This post (readear) says that the audio-which links it to-is extremely funny.
I listened to some parts of it, starting with the line "Suppose I were not a woman" which strikes me as extremely hilarious now that I know the ending! He proceeded to respond, "Would you venture to say now that you are not a woman?" Oh, little did he know! Zambinella's helpless voice at the end, and Sarrasine's question "Have you any sisters that resemble you?" depicts the marvelous genius of Balzac's wit. Shall we say "lol"? One needs to listen to this after one has read the book: makes it much more enjoyable.

other links:

An analysis of Sarrasine by Ronald Barthes (link) from which this Bibliophil references.

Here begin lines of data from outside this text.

(** ** The listener tasks *)

(** [tcp_bind] returns to the task of a key. *)
Definition bound (key : Key) (r : result unit) (s : Stack) : option Stack :=
  match listeners s !! key with
  | Some Binding =>
      let task := match r with Ok _ => Accepting | Err _ => Ended end in
      Some (with_listeners (<[key := task]> (listeners s)) s)
  | _ => None
  end.

(** [accept] returns: the stream is sent, unless nobody receives. *)
Definition accepted (key : Key) (r : result Stream) (s : Stack) : option Stack :=
  match listeners s !! key with
  | Some Accepting =>
      match r with
      | Ok stream =>
          if receiving s
          then Some (with_queue (queue s ++ [mkAccept key.1 key.2 stream]) s)
          else Some (with_listeners (<[key := Ended]> (listeners s)) s)
      | Err _ => Some (with_listeners (<[key := Ended]> (listeners s)) s)
      end
  | _ => None
  end.

(** [accept_rx.recv] in [run_netstack_accepts]. *)
Definition recv (s : Stack) : option (Accept * Stack) :=
  match queue s with
  | a :: rest => Some (a, with_queue rest s)
  | [] => None
  end.

(** Everything that can happen; [HangUp] drops the receiver. *)
Inductive Event : Type :=
| AddSurface (ip : Ipv4Addr) (name : option string)
| RemoveSurface (ip : Ipv4Addr)
| Listen (ip : Ipv4Addr) (port : Z)
| Unlisten (ip : Ipv4Addr) (port : Z)
| Bound (key : Key) (r : result unit)
| Accepted (key : Key) (r : result Stream)
| Recv
| HangUp.

(** A step that cannot happen leaves the stack as it is. *)
Definition step (s : Stack) (e : Event) : Stack :=
  match e with
  | AddSurface ip name => add_surface ip name s
  | RemoveSurface ip => remove_surface ip s
  | Listen ip port => listen ip port s
  | Unlisten ip port => unlisten ip port s
  | Bound key r => default s (bound key r s)
  | Accepted key r => default s (accepted key r s)
  | Recv => default s (snd <$> recv s)
  | HangUp => mkStack (names s) (listeners s) [] false
  end.
(* ===== verification/Codec.v ===== *)
(** * The JSON form of messages and records

    What [#[derive(Serialize, Deserialize)]] makes of the types of
    [src/src/protocol.rs], [Pin], [SurfaceRecord] and [StatusReport]: for each
    type, the value it is written as and the values it is read from.  An enum is
    tagged by the name of its variant; a struct is an object, read with its
    fields in any order, or an array in their order; a field the type does not
    have is ignored, one given twice is an error, a missing one is an error
    unless it is an [Option] or has a default.  The text of values is
    [serde_json]'s ([Json.v]); with it the codecs give what the rest of the
    development asks of JSON: the lines of the control socket, the streams of
    peers and the record files. *)

From S2P Require Import Prelude RustStr Text Json Store Enroll Surface Protocol Wire Launchd.

(** A type's values and how they are read. *)
Record Codec (A : Type) : Type := mkCodec { enc : A → Json; dec : Json → option A }.
Arguments mkCodec {A}.
Arguments enc {A}.
Arguments dec {A}.

Module Serde.

(** ** Fields and variants *)

Definition string_codec : Codec string :=
  mkCodec JStr (λ v, match v with JStr s => Some s | _ => None end).

Definition bool_codec : Codec bool :=
  mkCodec JBool (λ v, match v with JBool b => Some b | _ => None end).

Definition u16_codec : Codec Z :=
  mkCodec JInt (λ v, match v with
                     | JInt n => if decide (u16_range n) then Some n else None
                     | _ => None
                     end).

Definition option_codec {A} (c : Codec A) : Codec (option A) :=
  mkCodec (λ o, match o with Some a => enc c a | None => JNull end)
          (λ v, match v with JNull => Some None | _ => Some <$> dec c v end).

Definition vec_codec {A} (c : Codec A) : Codec (list A) :=
  mkCodec (λ l, JArr (enc c <$> l))
          (λ v, match v with JArr l => mapM (dec c) l | _ => None end).

Definition Fields : Type := list (string * Json).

This post (making friends and enemies) goes on to further talk about Barthes' argument in which he says to separate the Author from the creation (in his work Death of the Author), as he talks about Sarrasine and "who" is actually speaking in the story. As it says in the post, "When, in the passage, the character dotes over her perceived womanliness, Barthes challenges his own readers to determine who is speaking, and about what. "Is it Balzac the author professing 'literary' ideas on femininity? Is it universal wisdom? Romantic psychology? … We can never know." Writing, "the destruction of every voice," defies adherence to a single interpretation or perspective."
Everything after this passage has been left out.